Понять – и нести за это ответственность.

Обычную ответственность русского поэта.

Пушкин стремился на каждую войну, которая случалась в его времена, и, в сущности, вполне себе послужил волонтером на русско-турецкой. Солдатами были и Баратынский, и Афанасий Фет, и Велимир Хлебников. Батюшков воевал, Лермонтов воевал, Лев Николаевич Толстой воевал, а, в свою очередь, Алексей Николаевич Толстой был военкором. Гражданскую (и не только) прошли Бабель и Газданов, Сельвинский и Туроверов.

Все эти чудесные имена, все эти блистательные ребята – Константин Симонов, Евгений Долматовский, Борис Слуцкий – военкоры, политруки, бойцы, – они чуяли под собой, над собой, вокруг себя войну, причем не только Великую Отечественную, у них все это началось раньше, на всевозможных «аннексиях» – и собственно страну через войну познавали.

Для русской литературы такое поведение было обычным.

«Будет война – поеду на войну», – писал Чехов. Естественно, он поехал бы врачом, как, скажем, в свое время Константин Леонтьев.

В этом смысле что-то надломилось совсем недавно: я даже толком не заметил когда.

Ладно бы еще пацифисты повылезали бы отовсюду – у этих хотя бы убеждения есть, – нет, какие-то новые, удивительные существа: поэты вне политики, вне войны – ну вроде как не их царское дело обращать внимание на всякую там пулеметную трескотню.

Вы можете себе вообразить Пушкина, или Блока, или Есенина, которые сказали бы о себе, что они «вне политики»? Да хоть даже и Бродского. Вне политики, вне империи, вне противостояния. А где тогда?

Бесстрашный военкор Семен Пегов едва ли не один тащит на себе обязательства, которые до недавних пор несла русская литература целиком.

Он не вне войны и не вне мира.
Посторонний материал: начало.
(** ** The whole table *)

Definition is16 (p : Pattern) : bool := p_size p =? 2.
Definition hash_of (b16 : bool) : Z := if b16 then HASH_MASK_16 else HASH_MASK.
Definition table_of (b16 : bool) (ls : Luts) : gmap Z nat := if b16 then lut16 ls else lut ls.

(** Instruction [j] is a [b16]-class instruction compatible with the hashed
    bits of [w]. *)
Definition candidate (ps : list Pattern) (b16 : bool) (w : Z) (j : nat) (q : Pattern) : Prop :=
  ps !! j = Some q /\ is16 q = b16 /\ hash_compat q (hash_of b16) w.

(** Among the first [n] instructions, [k] is the candidate with the largest
    mask, the first one of those. *)
Definition best_upto (ps : list Pattern) (b16 : bool) (w : Z) (n k : nat) : Prop :=
  (k < n)%nat /\ exists p, candidate ps b16 w k p /\
  forall j q, (j < n)%nat -> candidate ps b16 w j q ->
    popcount32 (p_mask q) < popcount32 (p_mask p) \/
    popcount32 (p_mask q) = popcount32 (p_mask p) /\ (k <= j)%nat.

Definition slot_ok (ps : list Pattern) (b16 : bool) (w : Z) (n : nat) (o : option nat) : Prop :=
  match o with
  | Some k => best_upto ps b16 w n k
  | None => forall j q, (j < n)%nat -> ~ candidate ps b16 w j q
  end.

Lemma slot_ok_put ps b16 w n p o : candidate ps b16 w n p ->
  slot_ok ps b16 w n o -> slot_ok ps b16 w (S n) (put_val ps n p o).
Proof.
  intros Hc Ho. pose proof Hc as (Hn & _).
  assert (forall j q, candidate ps b16 w j q -> (j < S n)%nat -> (j < n)%nat \/ j = n /\ q = p)
    as Hsplit.
  { intros j q (Hj & _) Hlt. destruct (decide (j = n)) as [->|]; [right|left; lia].
    split; congruence. }
  destruct o as [k|]; simpl in *.
  - destruct Ho as (Hk & p' & Hp' & Hbest). pose proof Hp' as (Hk' & _). rewrite Hk'. simpl.
    destruct (Z.ltb_spec (popcount32 (p_mask p')) (popcount32 (p_mask p))) as [Hlt|Hge]; simpl.
    + split; [lia|]. exists p. split; [done|]. intros j q Hj Hq.
      destruct (Hsplit j q Hq Hj) as [Hj'|[-> ->]]; [|right; split; [done|lia]].
      left. destruct (Hbest j q Hj' Hq) as [|[? _]]; lia.
    + split; [lia|]. exists p'. split; [done|]. intros j q Hj Hq.
      destruct (Hsplit j q Hq Hj) as [Hj'|[-> ->]]; [by apply Hbest|].
      destruct (Z.eq_dec (popcount32 (p_mask p)) (popcount32 (p_mask p'))); [right|left]; lia.
  - split; [lia|]. exists p. split; [done|]. intros j q Hj Hq.
    destruct (Hsplit j q Hq Hj) as [Hj'|[-> ->]]; [by destruct (Ho j q Hj')|].
    right. split; [done|lia].
Qed.

Lemma slot_ok_skip ps b16 w n o : (forall p, ~ candidate ps b16 w n p) ->
  slot_ok ps b16 w n o -> slot_ok ps b16 w (S n) o.
Proof.
  intros Hno Ho. assert (forall j q, (j < S n)%nat -> candidate ps b16 w j q -> (j < n)%nat) as Hs.
  { intros j q Hj Hq. destruct (decide (j = n)) as [->|]; [by destruct (Hno q)|lia]. }
  destruct o as [k|]; simpl in *.
  - destruct Ho as (Hk & p & Hp & Hb). split; [lia|]. exists p. split; [done|].
    intros j q Hj Hq. apply Hb; [by eapply Hs|done].
  - intros j q Hj Hq. apply (Ho j q); [by eapply Hs|done].
Qed.

Lemma hash_of_inw b : inw 32 (hash_of b).
Proof. destruct b; split; vm_compute; congruence. Qed.
(* ===== verification/Hart.v ===== *)
(** * The hart ([include/hart.hpp], [src/hart.cpp])

    Registers, control and status registers, traps and interrupt selection.
    [csrs] is sparse: an absent entry is 0. [FPR] holds the raw bits of the
    [double] registers. [MMU::tlb] is the field [tlb]; the pointers [mmap],
    [mmio] and [idec] of the C++ class are the other components of the record
    [State] of [State.v]. *)

From S2P Require Import Prelude Defs SelfMod Tlb.

Record Reservation := mkRes { paddr : Z; rsize : MemorySize; valid : bool }.

Record Hart := mkHart {
  hid : Z;
  GPR : list Z;
  FPR : list Z;
  pc : Z;
  mode : PrivilegeMode;
  status : Z;
  ie : Z;
  ip : Z;
  stimecmp : Z;
  fcsr : Z;
  satp : Z;
  cycle : Z;
  instret : Z;
  ctime : Z;
  WFI : bool;
  csrs : gmap Z Z;
  reservation : Reservation;
  memsize : Z;
  tlb : TLB }.

Definition set_GPR (x : list Z) (h : Hart) : Hart :=
  mkHart (hid h) x (FPR h) (pc h) (mode h) (status h) (ie h) (ip h) (stimecmp h) (fcsr
    h) (satp h) (cycle h) (instret h) (ctime h) (WFI h) (csrs h) (reservation h)
    (memsize h) (tlb h).
Definition set_FPR (x : list Z) (h : Hart) : Hart :=
  mkHart (hid h) (GPR h) x (pc h) (mode h) (status h) (ie h) (ip h) (stimecmp h) (fcsr
    h) (satp h) (cycle h) (instret h) (ctime h) (WFI h) (csrs h) (reservation h)
    (memsize h) (tlb h).
Definition set_pc (x : Z) (h : Hart) : Hart :=
  mkHart (hid h) (GPR h) (FPR h) x (mode h) (status h) (ie h) (ip h) (stimecmp h) (fcsr
    h) (satp h) (cycle h) (instret h) (ctime h) (WFI h) (csrs h) (reservation h)
    (memsize h) (tlb h).
Definition set_mode (x : PrivilegeMode) (h : Hart) : Hart :=
  mkHart (hid h) (GPR h) (FPR h) (pc h) x (status h) (ie h) (ip h) (stimecmp h) (fcsr h)
    (satp h) (cycle h) (instret h) (ctime h) (WFI h) (csrs h) (reservation h) (memsize
    h) (tlb h).
Definition set_status (x : Z) (h : Hart) : Hart :=
  mkHart (hid h) (GPR h) (FPR h) (pc h) (mode h) x (ie h) (ip h) (stimecmp h) (fcsr h)
    (satp h) (cycle h) (instret h) (ctime h) (WFI h) (csrs h) (reservation h) (memsize
    h) (tlb h).
Definition set_ie (x : Z) (h : Hart) : Hart :=
  mkHart (hid h) (GPR h) (FPR h) (pc h) (mode h) (status h) x (ip h) (stimecmp h) (fcsr
    h) (satp h) (cycle h) (instret h) (ctime h) (WFI h) (csrs h) (reservation h)
    (memsize h) (tlb h).
Definition set_ip (x : Z) (h : Hart) : Hart :=
  mkHart (hid h) (GPR h) (FPR h) (pc h) (mode h) (status h) (ie h) x (stimecmp h) (fcsr
    h) (satp h) (cycle h) (instret h) (ctime h) (WFI h) (csrs h) (reservation h)
    (memsize h) (tlb h).
Definition set_stimecmp (x : Z) (h : Hart) : Hart :=
  mkHart (hid h) (GPR h) (FPR h) (pc h) (mode h) (status h) (ie h) (ip h) x (fcsr h)
    (satp h) (cycle h) (instret h) (ctime h) (WFI h) (csrs h) (reservation h) (memsize
    h) (tlb h).
Definition set_fcsr (x : Z) (h : Hart) : Hart :=
  mkHart (hid h) (GPR h) (FPR h) (pc h) (mode h) (status h) (ie h) (ip h) (stimecmp h) x
    (satp h) (cycle h) (instret h) (ctime h) (WFI h) (csrs h) (reservation h) (memsize
    h) (tlb h).
Definition set_satp (x : Z) (h : Hart) : Hart :=
  mkHart (hid h) (GPR h) (FPR h) (pc h) (mode h) (status h) (ie h) (ip h) (stimecmp h)
    (fcsr h) x (cycle h) (instret h) (ctime h) (WFI h) (csrs h) (reservation h) (memsize
    h) (tlb h).
Definition set_cycle (x : Z) (h : Hart) : Hart :=
  mkHart (hid h) (GPR h) (FPR h) (pc h) (mode h) (status h) (ie h) (ip h) (stimecmp h)
    (fcsr h) (satp h) x (instret h) (ctime h) (WFI h) (csrs h) (reservation h) (memsize
    h) (tlb h).
Definition set_instret (x : Z) (h : Hart) : Hart :=
  mkHart (hid h) (GPR h) (FPR h) (pc h) (mode h) (status h) (ie h) (ip h) (stimecmp h)
    (fcsr h) (satp h) (cycle h) x (ctime h) (WFI h) (csrs h) (reservation h) (memsize h)
    (tlb h).
Definition set_ctime (x : Z) (h : Hart) : Hart :=
  mkHart (hid h) (GPR h) (FPR h) (pc h) (mode h) (status h) (ie h) (ip h) (stimecmp h)
    (fcsr h) (satp h) (cycle h) (instret h) x (WFI h) (csrs h) (reservation h) (memsize
    h) (tlb h).
Definition set_WFI (x : bool) (h : Hart) : Hart :=
  mkHart (hid h) (GPR h) (FPR h) (pc h) (mode h) (status h) (ie h) (ip h) (stimecmp h)
    (fcsr h) (satp h) (cycle h) (instret h) (ctime h) x (csrs h) (reservation h)
    (memsize h) (tlb h).
Definition set_csrs (x : gmap Z Z) (h : Hart) : Hart :=
  mkHart (hid h) (GPR h) (FPR h) (pc h) (mode h) (status h) (ie h) (ip h) (stimecmp h)
    (fcsr h) (satp h) (cycle h) (instret h) (ctime h) (WFI h) x (reservation h) (memsize
    h) (tlb h).
Definition set_reservation (x : Reservation) (h : Hart) : Hart :=
  mkHart (hid h) (GPR h) (FPR h) (pc h) (mode h) (status h) (ie h) (ip h) (stimecmp h)
    (fcsr h) (satp h) (cycle h) (instret h) (ctime h) (WFI h) (csrs h) x (memsize h)
    (tlb h).
Definition set_tlb (x : TLB) (h : Hart) : Hart :=
  mkHart (hid h) (GPR h) (FPR h) (pc h) (mode h) (status h) (ie h) (ip h) (stimecmp h)
    (fcsr h) (satp h) (cycle h) (instret h) (ctime h) (WFI h) (csrs h) (reservation h)
    (memsize h) x.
Он внутри, как и положено поэту.

И рассказать ему есть о чем.

Сирийские дороги – едва ли кто-то побродил, походил, побегал по ним больше, чем Пегов.

Ближайший друг Моторолы, знающий о нем больше, чем кто бы то ни было, он делится здесь, в своей первой книжке, своими воспоминаниями.

Семен, напомню, поставлял из донецкого аэропорта такие ошеломительные репортажи, что даже Эдуард Лимонов, «военным забавам» (пушкинское выражение) сам не чуждый, процедил о Пегове: очень смелый молодой человек. Это Лимонов, который вообще никого не хвалит, предпочитая лично быть самым смелым среди всех.

Помню потом, как Пегов, в отличном костюме, уже в Москве, получает очередную награду – на этот раз не военную (военные у него тоже имеются), но журналистскую, – стоит среди сияющего глянца, софитов и улыбок. Я поймал себя тогда на мысли: вот эти люди, рядом с Пеговым, они в принципе не могут предположить, где он был три дня назад, что он видел, как там громко стреляют, и как часто убивают, и сколько раз Пегов ловко проходил мимо пули, летевшей ровно в него.

При этом для Пегова выражение лица по типу «я старый солдат удачи» совершенно не характерно. Зная себе цену, он ведет себя так, будто он вовсе ни при чем – ну что-то там было такое, но все эти бесконечные войны и революции, свидетелем которых он являлся и является в постоянном режиме, – вроде как и не коснулись его.

На самом деле, конечно, коснулись.

Как минимум, в итоге мы получили блистательного поэта.

И напоследок, собственно о его стихах, в двух словах.

У нас же как: если поэт – патриот и «за Донбасс», то его поэтическое развитие находится, как правило, на уровне «народников» второй половины XIX века.

Пегов особенно любопытен тем, что при всех своих вполне консервативных взглядах на жизнь и на смерть, при всем своем патриотизме и, с позволения сказать, милитаризме отлично владеет всеми модернистскими и постмодернистскими техниками.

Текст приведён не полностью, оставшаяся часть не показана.